The event will take place Sept. 27-29 and will feature a variety of prominent activists and scholars including Dr. Angela Y. Davis, political activist Pam Africa, and Pulitzer Prize-winning author and historian Dr. Heather Ann Thompson.

“The exhibition and symposium both shed light on the daily realities of incarceration, foregrounding many of the persistent issues that millions of prisoners encounter with their health, their psychological well-being and their ability to advocate for themselves while incarcerated,” said Amanda E. Strauss, director of Brown’s John Hay Library, which acquired Abu-Jamal’s records, writings, and artwork last year together with Brown’s Pembroke Center.

“By offering a glimpse into Mumia Abu-Jamal’s papers, and by engaging scholars across the country in conversation, we hope to catalyze more scholarship and conversation about a topic that affects so many lives.”

Abu-Jamal’s papers will be available for research Sept. 27, and will serve as an important component of Brown’s collection on mass incarceration, Voices of Mass Incarceration in the United States.

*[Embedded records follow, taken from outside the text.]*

(** * Phone validator: the validation-and-classification filter

    A shallow embedding of [handleValidate] of the [PhoneValidator] island
    (islands/PhoneValidator.tsx) together with its two lookup tables,
    [numberTypeLabels] and [errorMessages], and of the label lookup of the
    earlier revision of that handler.

    The telephone-number engine (intl-tel-input) is a black box: the model
    sees it through the five accessors the handler calls, bundled in the
    record [Iti].  The component's signals and refs are the fields of
    [State]; [handleValidate] is a state transformer that only ever writes
    the [result] signal. *)

From stdpp Require Import base option strings gmap.
From Stdlib Require Import ZArith Ascii String.

Local Open Scope Z_scope.
Local Open Scope string_scope.

(** ** JavaScript primitives used by the handler *)

(** [s || d] on a string operand: the empty string is the only falsy
    string. *)
Definition js_or (s d : string) : string :=
  match s with
  | EmptyString => d
  | String _ _ => s
  end.

(** [v || d] where [v] may be [undefined] ([None]). *)
Definition js_or_undefined (v : option string) (d : string) : string :=
  match v with
  | Some s => js_or s d
  | None => d
  end.

(** [String.prototype.toUpperCase] on ASCII text (ISO alpha-2 country codes
    are ASCII): the letters a..z move to A..Z, every other character is
    kept. *)
Definition upper_ascii (c : ascii) : ascii :=
  let n := nat_of_ascii c in
  if (andb (Nat.leb 97 n) (Nat.leb n 122)) then ascii_of_nat (n - 32)%nat else c.

Fixpoint toUpperCase (s : string) : string :=
  match s with
  | EmptyString => EmptyString
  | String c rest => String (upper_ascii c) (toUpperCase rest)
  end.

(** Text made of ASCII characters only (every byte below 128), as the
    ISO alpha-2 codes of the engine's country data are.  On such text
    [toUpperCase] is [String.prototype.toUpperCase]. *)
Fixpoint isAsciiText (s : string) : bool :=
  match s with
  | EmptyString => true
  | String c rest => (nat_of_ascii c <? 128)%nat && isAsciiText rest
  end.

(** ** Data model *)

(** [type NumberType = "mobile" | "fixed_line" | "any"]: the value of the
    type-filter dropdown. *)
Inductive NumberTypeFilter : Type :=
  | mobile
  | fixed_line
  | any.

#[global] Instance NumberTypeFilter_eq_dec : EqDecision NumberTypeFilter.
Proof. solve_decision. Defined.

Record ValidationResult : Type := mkValidationResult {
  isValid : bool;
  number : string;
  countryCode : string;
  countryName : string;
  nationalNumber : string;
  internationalNumber : string;
  numberType : string;
  errorMessage : option string   (* [errorMessage?: string] *)
}.

(** Number type IDs from libphonenumber. *)
Module NumberType.
Definition FIXED_LINE : Z := 0.
Definition MOBILE : Z := 1.
Definition FIXED_LINE_OR_MOBILE : Z := 2.
Definition TOLL_FREE : Z := 3.
Definition PREMIUM_RATE : Z := 4.
Definition SHARED_COST : Z := 5.
Definition VOIP : Z := 6.
Definition PERSONAL_NUMBER : Z := 7.
Definition PAGER : Z := 8.
Definition UAN : Z := 9.
Definition VOICEMAIL : Z := 10.
Definition UNKNOWN : Z := -1.
End NumberType.

Definition numberTypeLabels : gmap Z string :=
  list_to_map
    [ (NumberType.FIXED_LINE, "Fixed Line");
      (NumberType.MOBILE, "Mobile");
      (NumberType.FIXED_LINE_OR_MOBILE, "Fixed Line or Mobile");
      (NumberType.TOLL_FREE, "Toll Free");
      (NumberType.PREMIUM_RATE, "Premium Rate");
      (NumberType.SHARED_COST, "Shared Cost");
      (NumberType.VOIP, "VoIP");
      (NumberType.PERSONAL_NUMBER, "Personal Number");
      (NumberType.PAGER, "Pager");
      (NumberType.UAN, "UAN");
      (NumberType.VOICEMAIL, "Voicemail");
      (NumberType.UNKNOWN, "Unknown") ].

(** Number format IDs from libphonenumber. *)
Module NumberFormat.
Definition E164 : Z := 0.
Definition INTERNATIONAL : Z := 1.
Definition NATIONAL : Z := 2.
Definition RFC3966 : Z := 3.
End NumberFormat.

Definition errorMessages : gmap Z string :=
  list_to_map
    [ (1, "Invalid country code");
      (2, "Number too short");
      (3, "Number too long");
      (4, "Not a number");
      (5, "Invalid length");
      (-99, "Validation unavailable") ].

(** ** The engine as the handler sees it *)

(** The object returned by [iti.getSelectedCountryData()]; both properties
    may be missing (the handler reads them with [?.] and [||]). *)
Record SelectedCountryData : Type := mkSelectedCountryData {
  iso2 : option string;
  name : option string
}.

(** The readings of the engine instance at the moment of a validation. *)
Record Iti : Type := mkIti {
  isValidNumber : bool;
  getValidationError : Z;
  getSelectedCountryData : SelectedCountryData;
  getNumberType : Z;
  getNumber : Z -> string
}.

(** The configuration object handed to [intlTelInput]; the [geoIpLookup]
    callback performs a network request and is left out. *)
Record ItiOptions : Type := mkItiOptions {
  opt_initialCountry : string;
  opt_nationalMode : bool;
  opt_formatAsYouType : bool;
  opt_formatOnDisplay : bool;
  opt_strictMode : bool
}.

(** ** Component state *)

Record State : Type := mkState {
  inputRef : option string;        (* [inputRef.current], through its [.value] *)
  itiRef : option Iti;             (* [itiRef.current] *)
  strictMode : bool;
  numberTypeFilter : NumberTypeFilter;
  result : option ValidationResult;
  isLoading : bool
}.

Definition set_result (r : option ValidationResult) (st : State) : State :=
  {| inputRef := inputRef st;
     itiRef := itiRef st;
     strictMode := strictMode st;
     numberTypeFilter := numberTypeFilter st;
     result := r;
     isLoading := isLoading st |}.

Definition set_strictMode (b : bool) (st : State) : State :=
  {| inputRef := inputRef st;
     itiRef := itiRef st;
     strictMode := b;
     numberTypeFilter := numberTypeFilter st;
     result := result st;
     isLoading := isLoading st |}.

(** The options literal of both [useEffect] bodies: the only place where
    [strictMode.value] is read. *)
Definition itiOptions (st : State) : ItiOptions :=
  {| opt_initialCountry := "auto";
     opt_nationalMode := false;
     opt_formatAsYouType := true;
     opt_formatOnDisplay := true;
     opt_strictMode := strictMode st |}.

(** ** The handler *)

(** [numberTypeLabels[numberType] || "Unknown"] *)
Definition label (numberType : Z) : string :=
  js_or_undefined (numberTypeLabels !! numberType) "Unknown".

(** [errorMessages[errorCode] || "Invalid number"] *)
Definition lookupErrorMessage (errorCode : Z) : string :=
  js_or_undefined (errorMessages !! errorCode) "Invalid number".

(** [numberData.iso2?.toUpperCase() || ""] *)
Definition countryCodeOf (numberData : SelectedCountryData) : string :=
  js_or_undefined (toUpperCase <$> iso2 numberData) "".

(** [numberData.name || ""] *)
Definition countryNameOf (numberData : SelectedCountryData) : string :=
  js_or_undefined (name numberData) "".

(** The body of [handleValidate] after its guard: the record assigned to
    [result.value], as a function of the engine readings [iti], the text of
    the input element [value] and the selected filter [filter]
    ([numberTypeFilter.value]). *)
Definition validate (iti : Iti) (value : string) (filter : NumberTypeFilter)
  : ValidationResult :=
  let isValid := isValidNumber iti in
  let numberData := getSelectedCountryData iti in
  if negb isValid then
    let errorCode := getValidationError iti in
    {| isValid := false;
       number := value;
       countryCode := countryCodeOf numberData;
       countryName := countryNameOf numberData;
       nationalNumber := "";
       internationalNumber := "";
       numberType := "";
       errorMessage := Some (lookupErrorMessage errorCode) |}
  else
    let numberType := getNumberType iti in
    let isMobile :=
      (numberType =? NumberType.MOBILE)%Z
      || (numberType =? NumberType.FIXED_LINE_OR_MOBILE)%Z in
    let isFixedLine :=
      (numberType =? NumberType.FIXED_LINE)%Z
      || (numberType =? NumberType.FIXED_LINE_OR_MOBILE)%Z in
    (* Check type filter *)
    if negb (bool_decide (filter = any))
       && (bool_decide (filter = mobile) && negb isMobile) then
      {| isValid := false;
         number := value;
         countryCode := countryCodeOf numberData;
         countryName := countryNameOf numberData;
         nationalNumber := js_or (getNumber iti NumberFormat.NATIONAL) "";
         internationalNumber := js_or (getNumber iti NumberFormat.INTERNATIONAL) "";
         numberType := label numberType;
         errorMessage := Some ("Expected mobile number, got " ++ label numberType) |}
    else if negb (bool_decide (filter = any))
       && (bool_decide (filter = fixed_line) && negb isFixedLine) then
      {| isValid := false;
         number := value;
         countryCode := countryCodeOf numberData;
         countryName := countryNameOf numberData;
         nationalNumber := js_or (getNumber iti NumberFormat.NATIONAL) "";
         internationalNumber := js_or (getNumber iti NumberFormat.INTERNATIONAL) "";
         numberType := label numberType;
         errorMessage := Some ("Expected fixed line number, got " ++ label numberType) |}
    else
      {| isValid := true;
         number := value;
         countryCode := countryCodeOf numberData;
         countryName := countryNameOf numberData;
         nationalNumber := js_or (getNumber iti NumberFormat.NATIONAL) "";
         internationalNumber := js_or (getNumber iti NumberFormat.INTERNATIONAL) "";
         numberType := label numberType;
         errorMessage := None |}.

(** [handleValidate]: returns at once, leaving every signal as it was, when
    the engine or the input element is missing or the widget is still
    loading; otherwise stores the verdict in [result]. *)
Definition handleValidate (st : State) : State :=
  match itiRef st, inputRef st, isLoading st with
  | Some iti, Some value, false =>
      set_result (Some (validate iti value (numberTypeFilter st))) st
  | _, _, _ => st
  end.

(** ** The earlier revision of the handler

    routes/index.tsx carries an earlier revision of the island.  Its verdict
    logic is the same; it differs in how the label is found: the type code
    is first resolved to its name through the engine's own enumeration
    [window.intlTelInputUtils.numberType], and the label table is keyed by
    these names. *)

(** The enumeration of number types, as (name, ID) pairs in declaration
    order: the [NumberType] constant of the island, which records the IDs of
    libphonenumber. *)
Definition numberTypeEnum : list (string * Z) :=
  [ ("FIXED_LINE", NumberType.FIXED_LINE);
    ("MOBILE", NumberType.MOBILE);
    ("FIXED_LINE_OR_MOBILE", NumberType.FIXED_LINE_OR_MOBILE);
    ("TOLL_FREE", NumberType.TOLL_FREE);
    ("PREMIUM_RATE", NumberType.PREMIUM_RATE);
    ("SHARED_COST", NumberType.SHARED_COST);
    ("VOIP", NumberType.VOIP);
    ("PERSONAL_NUMBER", NumberType.PERSONAL_NUMBER);
    ("PAGER", NumberType.PAGER);
    ("UAN", NumberType.UAN);
    ("VOICEMAIL", NumberType.VOICEMAIL);
    ("UNKNOWN", NumberType.UNKNOWN) ].

Module Legacy.

Definition numberTypeLabels : gmap string string :=
  list_to_map
    [ ("FIXED_LINE", "Fixed Line");
      ("MOBILE", "Mobile");
      ("FIXED_LINE_OR_MOBILE", "Fixed Line or Mobile");
      ("TOLL_FREE", "Toll Free");
      ("PREMIUM_RATE", "Premium Rate");
      ("SHARED_COST", "Shared Cost");
      ("VOIP", "VoIP");
      ("PERSONAL_NUMBER", "Personal Number");
      ("PAGER", "Pager");
      ("UAN", "UAN");
      ("VOICEMAIL", "Voicemail");
      ("UNKNOWN", "Unknown") ].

“Many people’s knowledge of incarceration is limited to statistics: Almost 2 million Americans are currently incarcerated, and one in three Americans is arrested by age 23,” said Dr. Nicole Gonzalez Van Cleve, an associate professor of sociology professor at Brown.  “What the exhibition and symposium will do — and what we do in the Mass Incarceration Lab — is humanize this phenomenon. By showing people what incarcerated people read, what they go through to get access to health care and what their living quarters look like, we’re sharing a much fuller, much more nuanced idea of what mass incarceration in America really looks like, and that could influence research for generations.”